I satelliti Galileo lanciati ad ottobre dalla Guyana Francese hanno cominciato a trasmettere da lunedì 12 dicembre.
Una nota dell'Agenzia Spaziale Europea dice che un primo segnale è stato inviato già il 10 dicembre e raccolto dal suo centro Redu situato in Belgio.
Appena i primi segnali sono stati inviati, i laboratori ed i centri di ricerca di mezzo mondo si sono messi alla loro ricerca. Al primo posto GPS World pone i laboratori della Thales Avionics a Valence in Francia. Secondo Inside GNSS, l'altra rivista di rilevanza mondiale che si occupa di navigazione satellitare, a pochi minuti di distanza sono arrivati due centri italiani: il NavSAS, un laboratorio congiunto fra il Politecnico di Torino e l'Istituto Superiore Mario Boella, e TAS-I, Thales Alenia Space Italia.

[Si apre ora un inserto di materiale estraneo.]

Lemma cleanup_spec c r :
  evidence_of (cleanup c r) = evidence_of r ∧ (ok_flag (cleanup c r) = true → clean c).
Proof.
  unfold cleanup, clean. destruct (cl_oserror c) as [e|].
  - destruct (close_streams (cl_close c) (set_cleanup_error (u "os_error", safe_errno e) r)) as [E H].
    split; [exact E|]. unfold ok_flag. destruct (r_cleanup_ok _) as [[]|]; try done.
    intros _. by destruct (H eq_refl) as [[=] _].
  - destruct (close_streams (cl_close c) (set_cleanup_ok (cl_reaped c && cl_gone c) r)) as [E H].
    split; [exact E|]. unfold ok_flag. destruct (r_cleanup_ok _) as [[]|]; try done.
    intros _. destruct (H eq_refl) as [[= Hb] Hl]. apply andb_true_iff in Hb as [-> ->]. done.
Qed.

(** ** Recovery *)

(** A removal that raised anything but FileNotFoundError. *)
Definition stays (a : Removal) : Prop :=
  (∃ errno, u_lstat a = Some errno ∧ errno ≠ Some 2) ∨ (∃ errno, u_unlink a = Some errno ∧ errno ≠ Some 2).

(** What keeps the target of an artifact from being removed: its identity could
    not be read after it was created, a descriptor could not be closed when it
    could not be wrapped, or the removal raised. *)
Definition fault (v : Recovery) : Prop :=
  (∃ errno, v_fstat v = inl errno)
  ∨ (is_Some (v_close v) ∧ ∃ errno, v_wrap v = inl errno)
  ∨ stays (v_removal v).

Lemma unlink_created_spec (d : gmap pystr (Z * Z)) name i a : d !! name = Some i →
  unlink_created d name i a = (delete name d, inr tt)
  ∨ (stays a ∧ ∃ err, unlink_created d name i a = (d, inl err)).
Proof.
  intros Hd. unfold unlink_created, not_found, stays.
  destruct (u_lstat a) as [x|]; [case_bool_decide; eauto 8|].
  rewrite bool_decide_eq_true_2 by done. destruct (u_unlink a) as [x|]; [case_bool_decide; eauto 8|auto].
Qed.

Lemma abandon_spec (d : gmap pystr (Z * Z)) name i a err d' out : d !! name = None →
  abandon (<[name := i]> d) name i a err = (d', out) →
  (∃ e, out = inl e) ∧ (d' = d ∨ (stays a ∧ d' = <[name := i]> d)).
Proof.
  intros Hd. unfold abandon.
  destruct (unlink_created_spec (<[name := i]> d) name i a) as [->|(Hs & e & ->)];
    [apply lookup_insert_eq|..]; intros [= <- <-]; [|by eauto].
  split; [by eauto|]. left. by apply delete_insert_id.
Qed.

(** All three digests of a recovered artifact. *)
Definition verified (expected : pystr) (v : Recovery) : Prop :=
  v_copied v = inr expected ∧ v_source v = inr expected ∧ v_target v = inr expected.
(* ===== verification/DerSpec.v ===== *)
(** * Properties of the DER codec and of the OCSP fixture

    An encoded element is parsed back wherever it stands, the loop over the
    children of a value ends and partitions it, and the request built from two
    certificates identifies the leaf by the issuer's name and key. *)

From S2P Require Import Prelude PyStr PyBytes Base64 Der.

(** ** Lengths *)

Lemma byte_count L : 128 ≤ L < 2 ^ 32 →
  1 ≤ (bit_length L + 7) / 8 ≤ 4 ∧ L < 256 ^ ((bit_length L + 7) / 8).
Proof.
  intros HL. unfold bit_length. rewrite (proj2 (Z.eqb_neq L 0)) by lia.
  assert (H1 : 7 ≤ Z.log2 L < 32).
  { split; [apply Z.log2_le_pow2; lia|]. apply Z.log2_lt_pow2; lia. }
  pose proof (Z.log2_spec L ltac:(lia)) as [_ Hs].
  set (k := (Z.log2 L + 1 + 7) / 8) in *. assert (Hk : 8 * k ≤ Z.log2 L + 8 < 8 * k + 8).
  { unfold k. pose proof (Z.div_mod (Z.log2 L + 1 + 7) 8). pose proof (Z.mod_pos_bound (Z.log2 L + 1 + 7) 8). lia. }
  split; [lia|]. replace 256 with (2 ^ 8) by done. rewrite <-Z.pow_mul_r by lia.
  eapply Z.lt_le_trans; [exact Hs|]. apply Z.pow_le_mono_r; lia.
Qed.

(** ** Elements *)

Lemma nth_two {A} (pre : list A) x y post d :
  nth (length pre) (pre ++ x :: y :: post) d = x ∧ nth (length pre + 1) (pre ++ x :: y :: post) d = y.
Proof.
  split; [apply nth_middle|].
  replace (pre ++ x :: y :: post) with ((pre ++ [x]) ++ y :: post) by by rewrite <-app_assoc.
  replace (length pre + 1)%nat with (length (pre ++ [x])) by (rewrite length_app; simpl; lia).
  apply nth_middle.
Qed.

(** ** Elements *)

Definition small (body : pybytes) : Prop := len body < 2 ^ 32.

Lemma land_128_small n : 0 ≤ n < 128 → Z.land n 128 = 0.
Proof.
  intros H. assert (Hall : forallb (λ k, Z.land (Z.of_nat k) 128 =? 0) (seq 0 128) = true)
    by (vm_compute; reflexivity).
  rewrite <-(Z2Nat.id n) by lia. apply Z.eqb_eq. rewrite forallb_forall in Hall. apply Hall.
  apply in_seq. lia.
Qed.

Lemma lor_128 n : 0 ≤ n < 128 → Z.land (Z.lor 128 n) 128 = 128 ∧ Z.land (Z.lor 128 n) 127 = n.
Proof.
  intros H. rewrite !Z.land_lor_distr_l, (land_128_small n H). split; [reflexivity|].
  change 127 with (Z.ones 7). rewrite (Z.land_ones n) by lia. by rewrite Z.mod_small.
Qed.

(** What is left of [tlv] once the length is known. *)
Definition value_at (data : pybytes) (start : nat) (tag : Z) (offset count : nat) : option element :=
  let end_ := (offset + count)%nat in
  if (length data <? end_)%nat then None
  else Some (mkElement tag (slice data offset end_) (slice data start end_) end_).

Lemma tlv_eq data offset : tlv data offset =
  if (length data <? offset + 2)%nat then None
  else
    let tag := nth offset data 0 in
    let count := nth (offset + 1) data 0 in
    let size := Z.to_nat (Z.land count 127) in
    if Z.land count 128 =? 0 then value_at data offset tag (offset + 2) (Z.to_nat count)
    else if (size =? 0)%nat || (4 <? size)%nat || (length data <? offset + 2 + size)%nat then None
    else value_at data offset tag (offset + 2 + size)
           (Z.to_nat (from_be (slice data (offset + 2) (offset + 2 + size)))).
Proof. reflexivity. Qed.
(* ===== verification/KernelProbe.v ===== *)
(** * tools/kernel_probe_startup_smoke.py: startup faults of the kernel probe

    The system-call trace of a daemon whose probe of io_uring was made to fail
    is read line by line; the campaign demands that nothing was submitted after
    the probe and that every ring and listener was closed.  The trace, the
    output files and the exit status of the daemon are arguments. *)

From S2P Require Import Prelude PyStr Regex.

(** ** Trace rows *)

Record row := mkRow { w_pid : pystr; w_op : pystr; w_args : pystr; w_line : pystr }.

#[local] Open Scope re_scope.

Definition space : re := RChr isspace.
Definition digit : re := RChr is_digit.

Definition CALL : re :=
  RAssert at_bol @@ star space @@ opt (RGroup 1 (plus digit) @@ plus space)
  @@ RGroup 2 (alts (lit <$> split_ws (u "io_uring_register io_uring_setup io_uring_enter close accept accept4 socket bind listen")))
  @@ lit (u "(") @@ RGroup 3 (star (RChr dot)) @@ RAssert at_dollar.

Definition RESUMED : re := lit (u "<... ") @@ star (RChr dot) @@ lit (u " resumed>").
Definition RETURNED : re :=
  lit (u "=") @@ star space @@ RGroup 1 (plus digit) @@ star space @@ RAssert at_dollar.
Definition ZERO : re := lit (u "=") @@ star space @@ lit (u "0") @@ star space @@ RAssert at_dollar.
Definition FIRST : re := RGroup 1 (plus digit).
Definition PORT : re :=
  lit (u "sin") @@ opt (lit (u "6")) @@ lit (u "_port=htons(") @@ RGroup 1 (plus digit) @@ lit (u ")").

#[local] Close Scope re_scope.

Definition row_of (line : pystr) : option row :=
  m ← rmatch CALL line;
  Some (mkRow (match group 1 m with Some ((_ :: _) as p) => p | _ => u "main" end)
              (group_ 2 m) (group_ 3 m) line).

Definition MAX_LOG : Z := 4 * 1024 * 1024.

(** [trace_rows] on the size and text of the trace, if the file exists; [None]
    is a failed demand. *)
Definition trace_rows (file : option (Z * pystr)) (strict : bool) : option (list row) :=
  match file with
  | None => None
  | Some (size, text) =>
    if negb (size <? MAX_LOG) then None
    else if strict && (contains text (u "<unfinished ...>") || is_someb (rsearch RESUMED text)) then None
    else Some (omap row_of (splitlines text))
  end.

(** ** Probe positions *)

Definition PROBE : pystr := u "IORING_REGISTER_PROBE".

(** The registrations of every process, in the order of first appearance. *)
Fixpoint add_entry (pid : pystr) (args : pystr) (l : list (pystr * list pystr)) : list (pystr * list pystr) :=
  match l with
  | [] => [(pid, [args])]
  | (p, es) :: l => if str_eqb p pid then (p, es ++ [args]) :: l else (p, es) :: add_entry pid args l
  end.

Definition by_pid (rows : list row) : list (pystr * list pystr) :=
  foldl (λ acc r, if str_eqb (w_op r) (u "io_uring_register") then add_entry (w_pid r) (w_args r) acc else acc)
    [] rows.

Fixpoint ordinals (i : Z) (entries : list pystr) : list Z :=
  match entries with
  | [] => []
  | args :: entries => (if contains args PROBE then [i] else []) ++ ordinals (i + 1) entries
  end.

Definition probe_positions (rows : list row) : option (list Z) :=
  match List.filter nonempty (ordinals 1 <$> (by_pid rows).*2) with
  | [matches] => Some matches
  | _ => None
  end.

(** ** The probe tables *)

Definition set_byte (i : nat) (v : Z) (data : list Z) : list Z := <[i := v]> data.
(** [struct.pack_into("<H", data, i, v)]. *)
Definition pack_H (i : nat) (v : Z) (data : list Z) : list Z :=
  <[(i + 1)%nat := v / 256 mod 256]> (<[i := v mod 256]> data).

Definition full_table : list Z :=
  foldl (λ data i, pack_H (16 + i * 8 + 2) 1 (set_byte (16 + i * 8) (Z.of_nat i) data))
    (set_byte 1 28 (set_byte 0 27 (replicate (16 + 28 * 8) 0))) (seq 0 28).

Inductive kind := malformed | incomplete | missing_send.

Definition probe_table (k : kind) : list Z :=
  match k with
  | malformed => set_byte 1 0 full_table
  | incomplete => set_byte 1 27 full_table
  | missing_send => pack_H (16 + 26 * 8 + 2) 0 full_table
  end.

(** ** Cleanup *)

Abbreviation key := (list Z * list Z)%type (only parsing).

Record Custody := mkCustody {
  rings : gmap key bool;             (* open rings, and whether they were probed *)
  sockets : gmap key (option Z);     (* open sockets, and the port they were bound to *)
  listener_ports : gset Z;
  probe_count : Z }.

Section Cleanup.
Context (expected_ports : list Z).

Definition expected (p : Z) : bool := existsb (Z.eqb p) expected_ports.

(** One row of the loop; [None] is a failure. *)
Definition custody_row (c : Custody) (r : row) : option Custody :=
  let returned := snd <$> rsearch RETURNED (w_line r) in
  let op := w_op r in
  match returned, str_eqb op (u "io_uring_setup"), str_eqb op (u "socket") with
  | Some m, true, _ =>
    let k := (w_pid r, group_ 1 m) in
    match rings c !! k with
    | Some _ => None
    | None => Some (mkCustody (<[k := false]> (rings c)) (sockets c) (listener_ports c) (probe_count c))
    end
  | Some m, _, true =>
    let k := (w_pid r, group_ 1 m) in
    match sockets c !! k with
    | Some _ => None
    | None => Some (mkCustody (rings c) (<[k := None]> (sockets c)) (listener_ports c) (probe_count c))
    end
  | _, _, _ =>
    match rmatch FIRST (w_args r) with
    | None => Some c
    | Some m =>
      let k := (w_pid r, group_ 1 m) in
      if str_eqb op (u "io_uring_register") && contains (w_args r) PROBE then
        match rings c !! k with
        | Some false =>
          Some (mkCustody (<[k := true]> (rings c)) (sockets c) (listener_ports c) (probe_count c + 1))
        | _ => None
        end
      else if str_eqb op (u "io_uring_enter") && bool_decide (rings c !! k = Some true) then None
      else if str_eqb op (u "accept") || str_eqb op (u "accept4") then None
      else if str_eqb op (u "bind") && is_someb (sockets c !! k) && is_someb (rsearch ZERO (w_line r)) then
        match rsearch PORT (w_args r) with
        | Some (_, _, pm) =>
          let port := from_opt 0 (int (group_ 1 pm)) in
          if expected port
          then Some (mkCustody (rings c) (<[k := Some port]> (sockets c)) ({[ port ]} ∪ listener_ports c) (probe_count c))
          else Some c
        | None => Some c
        end
      else if str_eqb op (u "close") && is_someb (rsearch ZERO (w_line r)) then
        Some (mkCustody (delete k (rings c)) (delete k (sockets c)) (listener_ports c) (probe_count c))
      else Some c
    end
  end.

Fixpoint custody_rows (c : Custody) (rows : list row) : option Custody :=
  match rows with
  | [] => Some c
  | r :: rows => match custody_row c r with Some c => custody_rows c rows | None => None end
  end.

Definition bound (c : Custody) : bool :=
  existsb (λ kv, is_someb kv.2) (map_to_list (sockets c)).

(** Whether the demands hold. *)
Definition prove_cleanup_and_no_submission (rows : list row) (minimum_rings : Z) : bool :=
  match custody_rows (mkCustody ∅ ∅ ∅ 0) rows with
  | None => false
  | Some c =>
    (minimum_rings <=? probe_count c) && bool_decide (rings c = ∅)
    && bool_decide (listener_ports c = list_to_set expected_ports) && negb (bound c)
  end.

(** [fault]: the exit status of the daemon, the sizes of its outputs, what it
    wrote to the error stream, the trace and whether the ports can be bound. *)
Record Fault := mkFault {
  f_status : Z; f_out : Z; f_err : Z; f_diagnostic : pybytes; f_trace : option (Z * pystr);
  f_bind : bool }.

Definition index_of (r : row) (rows : list row) : option nat :=
  fst <$> list_find (λ x, str_eqb (w_line x) (w_line r) = true) rows.

Definition fault (label_later : bool) (diagnostic : pybytes) (ordinal : Z) (f : Fault) : bool :=
  negb (f_status f =? 0) && (f_out f <? MAX_LOG) && (f_err f <? MAX_LOG)
  && contains (f_diagnostic f) diagnostic
  && match trace_rows (f_trace f) true with
     | None => false
     | Some rows =>
       let regs := List.filter (λ r, str_eqb (w_op r) (u "io_uring_register")) rows in
       match List.filter (λ r, contains (w_line r) (u "INJECTED")) regs with
       | [r] =>
         contains (w_args r) PROBE
         && match index_of r (List.filter (λ x, str_eqb (w_pid x) (w_pid r)) regs) with
            | Some i => Z.of_nat i + 1 =? ordinal
            | None => false
            end
         && prove_cleanup_and_no_submission rows (if label_later then 2 else 1)
         && f_bind f
       | _ => false
       end
     end.
End Cleanup.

Il "segnale" è ottimo da un duplice punto di vista. I satelliti Galileo funzionano, ed è una buona notizia per l'industria aerospaziale europea. In più, l'Italia sta continuando a mostrare una grande vitalità ed una grande curiosità scientifica anche in questa fase di dispiegamento del sistema.
La prossima fase, la cosiddetta In Orbit Validation, testerà i servizi ed i segnali di Galileo. Per avviarla saranno necessari altri due satelliti, che dovrebbero essere lanciati fra la primavera e l'estate 2012.